Крушение, по предсказанию Маркса – неизбежное следствие индустриальной революции, могло быть разве что ускорено революционерами, сам же ход был задан неотвратимо. Что последует потом, было не ясно, так что русские революционеры, которым впервые как раз в наименее индустриальной стране удалась революция, поначалу были скорее беспомощны в том, что теперь делать практически. Тезис «от каждого по способностям, каждому по потребностям», выдвинутый Марксом в своих удручающе общих формулировках, совершенно не подходил для такой темы, о чём уже говорилось намёками в предыдущей главе. Ибо что это означает на практике? Кто что должен отдавать, кто и когда получал достаточно? И кто решает? И если рынки и стимул к получению прибыли исчезнут, откуда фабрика узнает, что ей производить? Чтобы практические вопросы не вставали слишком остро, в Советском Союзе были введены пятилетние планы, а для верности ещё и диктатура – от политической группировки, которая вскоре была объявлена в качестве единой партии, но в которой заправляли не наивные рабочие, а в основном интеллектуалы в гегельянских очках, хотя особой прозорливостью и не обладавшие, зато обладавшие большим влиянием.

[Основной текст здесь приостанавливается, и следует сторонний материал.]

Definition canvas : PixelBuffer.t :=
  PixelBuffer.make info [x11; x11; x11; x11; x11; x11; x11; x11].

Definition red : list byte := [x01; x01; xf0; x00; x00; xf0].
Definition blue : list byte := [x01; x01; x00; x00; xf0; xf0].
Definition broken : list byte := [xff; x01; x00; x00; x00; x00].

(** Two delta frames, no keyframe. *)
Definition deltas : BitmapSequence.t :=
  BitmapSequence.make 2 1
    [ BitmapFrame.make false [BitmapRect.make 0 0 red];
      BitmapFrame.make false [BitmapRect.make 1 0 blue] ].

(** A keyframe whose first patch is empty and whose second is one pixel,
    then a delta frame. *)
Definition keyed : BitmapSequence.t :=
  BitmapSequence.make 2 1
    [ BitmapFrame.make true [BitmapRect.make 0 0 []; BitmapRect.make 1 0 red];
      BitmapFrame.make false [BitmapRect.make 0 0 blue] ].

(** A frame whose second patch cannot be read. *)
Definition damaged : BitmapSequence.t :=
  BitmapSequence.make 2 1
    [ BitmapFrame.make true [BitmapRect.make 0 0 red; BitmapRect.make 1 0 broken] ].

Definition fresh (sequence : BitmapSequence.t) : BitmapSequenceReader.t :=
  construct sequence (Some canvas).

(** A texture and its effect for the conversion pipeline. *)
Definition texture (colorSpace : YUVColorSpace.t) : YUVTexture.t :=
  YUVTexture.make YUVPixelFormat.I420 colorSpace (fun x y => Point.make x y).
Lemma frame_getter (o : object) (p : prop) (g : loc → M value) (l : loc) :
  getter o p = Some g → frame_preserving (g l).
Proof.
  intros Hg. destruct o, p; simpl in Hg; try discriminate Hg;
    injection Hg as <-;
    unfold OptionSome_some, OptionSome_none, OptionSome_unwrap, OptionNone_some,
           OptionNone_none, OptionNone_unwrap, ResultOk_ok, ResultOk_err,
           ResultOk_unwrap, ResultOk_to_option, ResultErr_valid, ResultErr_ok,
           ResultErr_err, ResultErr_unwrap, ResultErr_to_option;
    frame; try apply frame_to_string; frame.
Qed.

Lemma frame_get (x : value) (p : prop) : frame_preserving (get x p).
Proof.
  destruct x; unfold get; frame.
  destruct (own_field a p); [frame|].
  destruct (getter a p) eqn:Hg; [eapply frame_getter, Hg | frame].
Qed.

Lemma frame_js_and (a b : M value) :
  frame_preserving a → frame_preserving b → frame_preserving (js_and a b).
Proof.
  intros Ha Hb. unfold js_and. apply frame_bind; [exact Ha|].
  intros x. destruct (truthy x); [exact Hb | apply frame_ret].
Qed.

End Frame.

(** X13.  Containers are immutable: as long as the functions supplied
    by the caller and the string conversion of the host do not
    overwrite or remove an object themselves, no operation of the four
    classes does.  Whatever the receiver and the arguments, and whether
    the operation returns or throws, every object that was on the heap
    before is there unchanged afterwards: the combinators, [compare],
    [to_result], [unwrap_or], [expect], [expect_err] and every property
    read (the getters [unwrap] and [to_option] included) only ever add
    new objects. *)
Theorem operations_never_overwrite `{Runtime} (f : mapper) (x : value) :
  (∀ l, frame_preserving (Object_toString l)) →
  (∀ args, frame_preserving (f args)) →
  (∀ c, frame_preserving (call_combinator c x f)) ∧
  (∀ other, frame_preserving (call_compare x other)) ∧
  (∀ e, frame_preserving (call_to_result x e)) ∧
  (∀ d, frame_preserving (call_unwrap_or x d)) ∧
  (∀ msg, frame_preserving (call_expect x msg)) ∧
  (∀ msg, frame_preserving (call_expect_err x msg)) ∧
  (∀ p, frame_preserving (get x p)).
Proof.
  intros Hhost Hf.
  pose proof (frame_get Hhost) as Hget.
  pose proof (frame_to_string Hhost) as Hstr.
  repeat split.
  - intros c. destruct c; simpl;
      unfold call_and_then, call_or_else, call_map, call_map_err, not_a_function;
      (apply frame_bind; [apply frame_receiver|]); intros [this o]; destruct o;
      unfold OptionSome_and_then, OptionNone_and_then, ResultOk_and_then,
             ResultErr_and_then, OptionSome_or_else, OptionNone_or_else,
             ResultOk_or_else, ResultErr_or_else, OptionSome_map, OptionNone_map,
             ResultOk_map, ResultErr_map, ResultOk_map_err, ResultErr_map_err;
      frame; apply Hf.
  - intros other. unfold call_compare, not_a_function.
    (apply frame_bind; [apply frame_receiver|]); intros [this o]; destruct o;
      unfold OptionSome_compare, OptionNone_compare, ResultOk_compare,
             ResultErr_compare;
      first [ apply Hget
            | apply frame_js_and; [apply Hget|]; frame; apply Hget
            | frame ].
  - intros e. unfold call_to_result, not_a_function.
    (apply frame_bind; [apply frame_receiver|]); intros [this o]; destruct o;
      unfold OptionSome_to_result, OptionNone_to_result; frame.
  - intros d. unfold call_unwrap_or, not_a_function.
    (apply frame_bind; [apply frame_receiver|]); intros [this o]; destruct o;
      unfold OptionSome_unwrap_or, OptionNone_unwrap_or, ResultOk_unwrap_or,
             ResultErr_unwrap_or; frame.
  - intros msg. unfold call_expect, not_a_function.
    (apply frame_bind; [apply frame_receiver|]); intros [this o]; destruct o;
      unfold OptionSome_expect, OptionNone_expect, ResultOk_expect, ResultErr_expect;
      frame; try apply Hstr; frame.
  - intros msg. unfold call_expect_err, not_a_function.
    (apply frame_bind; [apply frame_receiver|]); intros [this o]; destruct o;
      unfold ResultOk_expect_err, ResultErr_expect_err; frame.
  - exact (Hget x).
Qed.
Definition handleRequest (req : request) (d : disk) : response * disk :=
  let pathname := pathname req in
  let method := toUpperCase (method req) in
  (* Only accept JSON bodies for POST and PUT. *)
  if (String.eqb method "POST" || String.eqb method "PUT")
     && negb (bool_decide (content_type req = Some "application/json"))
  then (sendJson 415 (error_json "Content-Type must be application/json"), d)
  else
  (* Load current items from disk. *)
  let '(items, d) := readItems d in
  (* Serve static frontend files *)
  if String.eqb method "GET" && String.eqb pathname "/" then
    (match index_html d with
     | None => sendJson 500 (error_json "Failed to load index.html")
     | Some data => mkResponse 200 (FileContent "text/html" data)
     end, d)
  else if String.eqb method "GET" && String.eqb pathname "/script.js" then
    (match script_js d with
     | None => sendJson 500 (error_json "Failed to load script.js")
     | Some data => mkResponse 200 (FileContent "application/javascript" data)
     end, d)
  (* Route: GET /items *)
  else if String.eqb method "GET" && String.eqb pathname "/items" then
    (sendJson 200 (items_json items), d)
  else
  (* Match routes with an ID parameter, e.g. /items/1 *)
  let id := match_id pathname in
  let hasId := bool_decide (is_Some id) in
  (* Route: GET /items/:id *)
  if String.eqb method "GET" && hasId then
    match find_by_id id items with
    | None => (sendJson 404 (error_json "Item not found"), d)
    | Some (_, item) => (sendJson 200 (item_json item), d)
    end
  (* Route: POST /items *)
  else if String.eqb method "POST" && String.eqb pathname "/items" then
    match parseRequestBody req with
    | Rejected message => (sendJson 400 (error_json message), d)
    | Resolved body =>
        if invalid_body body then
          (sendJson 400 (error_json "Invalid request body: `name` is required"), d)
        else
          let newItem :=
            {| Item.id := getNextId items;
               Item.name := body_name body;
               Item.description := body_description body |} in
          let items := items ++ [newItem] in
          (sendJson 201 (item_json newItem), writeItems items d)
    end
  (* Route: PUT /items/:id *)
  else if String.eqb method "PUT" && hasId then
    match parseRequestBody req with
    | Rejected message => (sendJson 400 (error_json message), d)
    | Resolved body =>
        match find_by_id id items with
        | None => (sendJson 404 (error_json "Item not found"), d)
        | Some (index, old) =>
            if invalid_body body then
              (sendJson 400 (error_json "Invalid request body: `name` is required"), d)
            else
              let updated :=
                {| Item.id := Item.id old;
                   Item.name := body_name body;
                   Item.description := body_description body |} in
              let items := <[index := updated]> items in
              (sendJson 200 (item_json updated), writeItems items d)
        end
    end
  (* Route: DELETE /items/:id *)
  else if String.eqb method "DELETE" && hasId then
    match find_by_id id items with
    | None => (sendJson 404 (error_json "Item not found"), d)
    | Some (index, deleted) =>
        (sendJson 200 (item_json deleted), writeItems (delete index items) d)
    end
  else
  (* If we reach this point, the route is not recognized. *)
  (sendJson 404 (error_json "Not found"), d).
Lemma NoDup_keys_filter (keep : string * jsval -> bool) (o : object) :
  NoDup (keys o) -> NoDup (keys (filter keep o)).
Proof.
  unfold keys. induction o as [|kv o IH]; simpl; [easy|]. intros H.
  apply NoDup_cons_iff in H as [Hkv H]. destruct (keep kv); simpl; [|now apply IH].
  constructor; [|now apply IH]. intros Hin. apply Hkv.
  apply in_map_iff in Hin as (b & E & Hb). apply filter_In in Hb as [Hb _].
  rewrite <- E. now apply in_map.
Qed.

(** The identifiers the ranking holds before its truncation: the keys of the
    accumulator that no purchase names, each once. *)
Lemma ranked_ids (o : object) (l : list string) :
  NoDup (keys o) ->
  NoDup (map fst (rank (o, map VStr l)))
  /\ forall x, In x (map fst (rank (o, map VStr l))) <-> In x (keys o) /\ ~ In x l.
Proof.
  intros Hnd.
  pose proof (Permutation_map fst (rank_perm o (map VStr l))) as Hp.
  split.
  - apply (Permutation_NoDup (Permutation_sym Hp)). now apply NoDup_keys_filter.
  - intros x. split.
    + intros Hin. apply (Permutation_in _ Hp) in Hin.
      apply in_map_iff in Hin as ([k v] & <- & Hin). apply filter_In in Hin as [Hin Hn].
      split; [now apply (in_map fst) in Hin|].
      unfold notPurchased in Hn. simpl in *. intros Hl.
      apply Set_has_strings in Hl. now rewrite Hl in Hn.
    + intros [Hin Hl]. apply (Permutation_in _ (Permutation_sym Hp)).
      apply in_map_iff in Hin as ([k v] & <- & Hin). apply in_map, filter_In.
      split; [easy|]. unfold notPurchased. simpl.
      destruct (Set_has (map VStr l) k) eqn:E; [|easy].
      now apply Set_has_strings in E.
Qed.

Section Claims.

Variable host : Host.
(** The groups as the specification words them: one group for each category,
    in the order the categories first occur, holding the findings of the
    category in input order. *)
Definition category_groups (fs : list pyval) : groups :=
  (λ k, (k, members fs k)) <$> first_occurrences (category_of <$> fs).

(** The same from a dict that holds groups already: the loop invariant. *)
Definition extend_groups (g : groups) (fs : list pyval) : groups :=
  ((λ kv, (kv.1, kv.2 ++ members fs kv.1)) <$> g)
  ++ ((λ k, (k, members fs k))
      <$> List.filter (λ c, negb (key_mem c g.*1)) (first_occurrences (category_of <$> fs))).

(** The findings of a group as the sort leaves them. *)
Definition sorted_by_rank (ms : list pyval) : list pyval :=
  (stable_sort (zip (rank_of <$> ms) ms)).*2.

(** The entries under the header of a group. *)
Definition section_body (k : pyval) (ms : list pyval) : list summary_line :=
  (FindingLine <$> take 5 (sorted_by_rank ms))
  ++ (if 5 <? length ms then [MoreLine (length ms - 5) k] else []).

Definition severity_labels : list string :=
  ["Critical"; "High"; "Medium"; "Low"; "Informational"].

(** The value is one of the five labels. *)
Definition is_label (v : pyval) : bool :=
  match v with
  | VStr s => bool_decide (s ∈ severity_labels)
  | _ => false
  end.

(** The number of findings of a severity. *)
Definition count_of (label : string) (fs : list pyval) : nat :=
  length (List.filter (has_severity label) fs).

(** The lines of the summary for the groups of the specification. *)
Definition lines_of (g : groups) : list summary_line :=
  mjoin ((λ kv, CategoryHeader kv.1 :: section_body kv.1 kv.2) <$> g).

(** The summary read back: the entries before the first header, and then each
    header with the entries up to the next one. *)
Fixpoint split_sections (ls : list summary_line)
  : list summary_line * list (pyval * list summary_line) :=
  match ls with
  | [] => ([], [])
  | l :: ls' =>
      let '(body, secs) := split_sections ls' in
      match l with
      | CategoryHeader c => ([], (c, body) :: secs)
      | _ => (l :: body, secs)
      end
  end.

(** The findings and the remainder counts a section shows, in order. *)
Definition shown_findings (body : list summary_line) : list pyval :=
  omap (λ l, match l with FindingLine f => Some f | _ => None end) body.

Definition remainder_lines (body : list summary_line) : list (nat * pyval) :=
  omap (λ l, match l with MoreLine n c => Some (n, c) | _ => None end) body.

(** A part of a response the extractor accepts: a dict, whose [text] is a str
    (or missing) when its [type] is ["text"]. *)
Definition is_text_part (p : pyval) : bool :=
  match p with
  | VDict d =>
      match alist_lookup "type" d with
      | Some (VStr t) => bool_decide (t = "text")
      | _ => false
      end
  | _ => false
  end.

Definition part_text (p : pyval) : string :=
  match p with
  | VDict d =>
      match alist_lookup "text" d with
      | Some (VStr t) => t
      | _ => EmptyString
      end
  | _ => EmptyString
  end.

Definition wf_part (p : pyval) : bool :=
  match p with
  | VDict d =>
      negb (is_text_part p)
      || match alist_lookup "text" d with
         | Some (VStr _) | None => true
         | Some _ => false
         end
  | _ => false
  end.

Fixpoint concat_strings (l : list string) : string :=
  match l with
  | [] => EmptyString
  | s :: l' => s +:+ concat_strings l'
  end.

(** The order of the sort on the decorated entries. *)
Definition key_le {A} (a b : nat * A) : Prop := a.1 ≤ b.1.

Definition is_header (l : summary_line) : bool :=
  match l with
  | CategoryHeader _ => true
  | _ => false
  end.

(** Scenario 4 of the specification. *)
Definition hello_world_response : pyval :=
  VDict [("content",
          VList [VDict [("type", VStr "text"); ("text", VStr "Hello ")];
                 VDict [("type", VStr "other")];
                 VDict [("type", VStr "text"); ("text", VStr "world")]])].

(** Findings with an unknown severity, a [None] category, and no severity or
    category at all. *)
Definition mixed_findings : list pyval :=
  [finding_of "Critical" "IAM" "root access key";
   VDict [("severity", VStr "Urgent"); ("category", VNone)];
   VDict [("description", VStr "public bucket")];
   finding_of "Informational" "IAM" "unused role";
   VDict [("severity", VNone); ("category", VStr "IAM")]].

(** A value that is no list and that a [for] loop walks without a step: the
    empty str and the empty dict. *)
Definition iterates_empty (v : pyval) : bool :=
  match v with
  | VStr EmptyString | VDict [] => true
  | _ => false
  end.


(** The keys of a finding [prepare_prompt] reads. *)
Definition prompt_fields : list string :=
  ["severity"; "category"; "description"; "resource_type"; "resource_id"].

(** Two dict findings that agree on the keys the prompt reads. *)
Definition same_fields (f f' : pyval) : Prop :=
  match f, f' with
  | VDict d, VDict d' =>
      ∀ key, key ∈ prompt_fields → alist_lookup key d = alist_lookup key d'
  | _, _ => False
  end.

(** Two entries of the summary that are one entry up to such findings. *)
Definition same_line (l l' : summary_line) : Prop :=
  match l, l' with
  | CategoryHeader c, CategoryHeader c' => c = c'
  | FindingLine f, FindingLine f' => same_fields f f'
  | MoreLine n c, MoreLine n' c' => n = n' ∧ c = c'
  | _, _ => False
  end.

(** The arguments of the one call the invoker makes. *)
Definition request_for (prompt : string) : invoke_args :=
  {| modelId := model_id;
     contentType := "application/json";
     accept := "application/json";
     body := build_request prompt |}.

(** * Properties *)

(** ** The error monad *)

Lemma bind_Ok {A B} (m : result A) (f : A → result B) (b : B) :
  m ≫= f = Ok b ↔ ∃ a, m = Ok a ∧ f a = Ok b.
Proof.
  destruct m as [a|e]; simpl; split.
  - intros H. by exists a.
  - by intros (a' & [= <-] & H).
  - intros [=].
  - by intros (a' & [=] & _).
Qed.

Lemma filter_none {A} (f : A → bool) (l : list A) :
  Forall (λ x, f x = false) l → List.filter f l = [].
Proof. induction 1 as [|x l Hx _ IH]; simpl; [done|]. by rewrite Hx. Qed.

Lemma try_except_total {A} (body : result A) (h : exn → A) :
  ∃ a, try_except body (λ e, Ok (h e)) = Ok a.
Proof. destruct body; simpl; eauto. Qed.

(** ** [strip] *)

Lemma app_Empty s : EmptyString +:+ s = s.
Proof. done. Qed.

Lemma app_String c s t : String c s +:+ t = String c (s +:+ t).
Proof. done. Qed.

Lemma app_Empty_r s : s +:+ EmptyString = s.
Proof. induction s as [|c s IH]; [done|]. by rewrite app_String, IH. Qed.

Lemma app_assoc_string s t u : (s +:+ t) +:+ u = s +:+ t +:+ u.
Proof. induction s as [|c s IH]; [done|]. by rewrite !app_String, IH. Qed.

Section strip.

Lemma lstrip_first s :
  match first_char (lstrip s) with
  | Some c => py_isspace c = false
  | None => True
  end.
Proof.
  induction s as [|c s IH]; simpl; [done|].
  destruct (py_isspace c) eqn:E; [done|]. by simpl.
Qed.

Lemma lstrip_fixed s :
  match first_char s with
  | Some c => py_isspace c = false
  | None => True
  end →
  lstrip s = s.
Proof. destruct s as [|c s]; simpl; [done|]. by intros ->. Qed.

Lemma rstrip_empty_iff s : rstrip s = EmptyString ↔ all_space s = true.
Proof.
  induction s as [|c s IH]; simpl; [done|].
  destruct (rstrip s) eqn:E.
  - destruct (py_isspace c); simpl; [|by split].
    split; [intros _; by apply IH | done].
  - split; [done|]. intros [_ H]%andb_true_iff. apply IH in H. done.
Qed.

Lemma rstrip_first s :
  match first_char s with
  | Some c => py_isspace c = false
  | None => True
  end →
  first_char (rstrip s) = first_char s.
Proof.
  destruct s as [|c s]; simpl; [done|]. intros Hc.
  destruct (rstrip s); [by rewrite Hc|done].
Qed.

Lemma rstrip_last s :
  match last_char (rstrip s) with
  | Some c => py_isspace c = false
  | None => True
  end.
Proof.
  induction s as [|c s IH]; simpl; [done|].
  destruct (rstrip s) as [|c' r] eqn:E.
  - destruct (py_isspace c) eqn:Ec; by simpl.
  - simpl. simpl in IH. done.
Qed.

Lemma rstrip_fixed s :
  match last_char s with
  | Some c => py_isspace c = false
  | None => True
  end →
  rstrip s = s.
Proof.
  induction s as [|c s IH]; [done|].
  destruct s as [|c' s].
  - simpl. by intros ->.
  - intros H. change (last_char (String c (String c' s))) with (last_char (String c' s)) in H.
    specialize (IH H). change (rstrip (String c (String c' s))) with
      (match rstrip (String c' s) with
       | EmptyString => if py_isspace c then EmptyString else String c EmptyString
       | r => String c r
       end).
    by rewrite IH.
Qed.

Lemma strip_idempotent s : strip (strip s) = strip s.
Proof.
  unfold strip.
  assert (lstrip (rstrip (lstrip s)) = rstrip (lstrip s)) as ->.
  { apply lstrip_fixed. rewrite rstrip_first; apply lstrip_first. }
  apply rstrip_fixed, rstrip_last.
Qed.

Lemma lstrip_split s : ∃ pre, s = pre +:+ lstrip s ∧ all_space pre = true.
Proof.
  induction s as [|c s (pre & Hs & Hpre)]; simpl.
  - by exists EmptyString.
  - destruct (py_isspace c) eqn:E.
    + exists (String c pre). simpl. rewrite E, Hpre. split; [|done].
      rewrite app_String. by rewrite <-Hs.
    + by exists EmptyString.
Qed.

Lemma rstrip_split s : ∃ post, s = rstrip s +:+ post ∧ all_space post = true.
Proof.
  induction s as [|c s (post & Hs & Hpost)]; simpl.
  - by exists EmptyString.
  - destruct (rstrip s) as [|c' r] eqn:E.
    + rewrite app_Empty in Hs. subst post. destruct (py_isspace c) eqn:Ec.
      * exists (String c s). simpl. by rewrite Ec, Hpost.
      * exists s. by rewrite app_String, app_Empty.
    + exists post. split; [|done]. rewrite app_String. by rewrite <-Hs.
Qed.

Можно с успехом рассуждать о том, как история двинулась бы дальше, если бы социализм был сформирован не столько Марксом, сколько Бакуниным или ещё какой-то более приближенной к реальности, менее профессорской, менее самовосхищённой личностью. Так или иначе, нельзя было терпеть, что некоторые становились сказочно богатыми, тогда как огромная часть населения пребывала в нищете. Пусть такое состояние дел сложилось в Европе ещё до Французской революции, точно так же, как на Барбадосе. Но теперь это больше было неприемлемо. Если результат экономики Рикардо выглядел так, то она была либо неверной, либо не вполне истинной. Широкие народные слои тоже хотели что-то иметь от того богатства, что так соблазнительно разворачивалось у них на глазах. И среди буржуазии тоже распространилось понимание, что дальше так не пойдёт, не может идти. Экономика обязана была теперь задумываться не только о возникновении, но и о моральных основаниях и распределении богатства и о подходящих для этого государственных институциях. Что и стало кругом тем, интересующих Джона Стюарта Милля.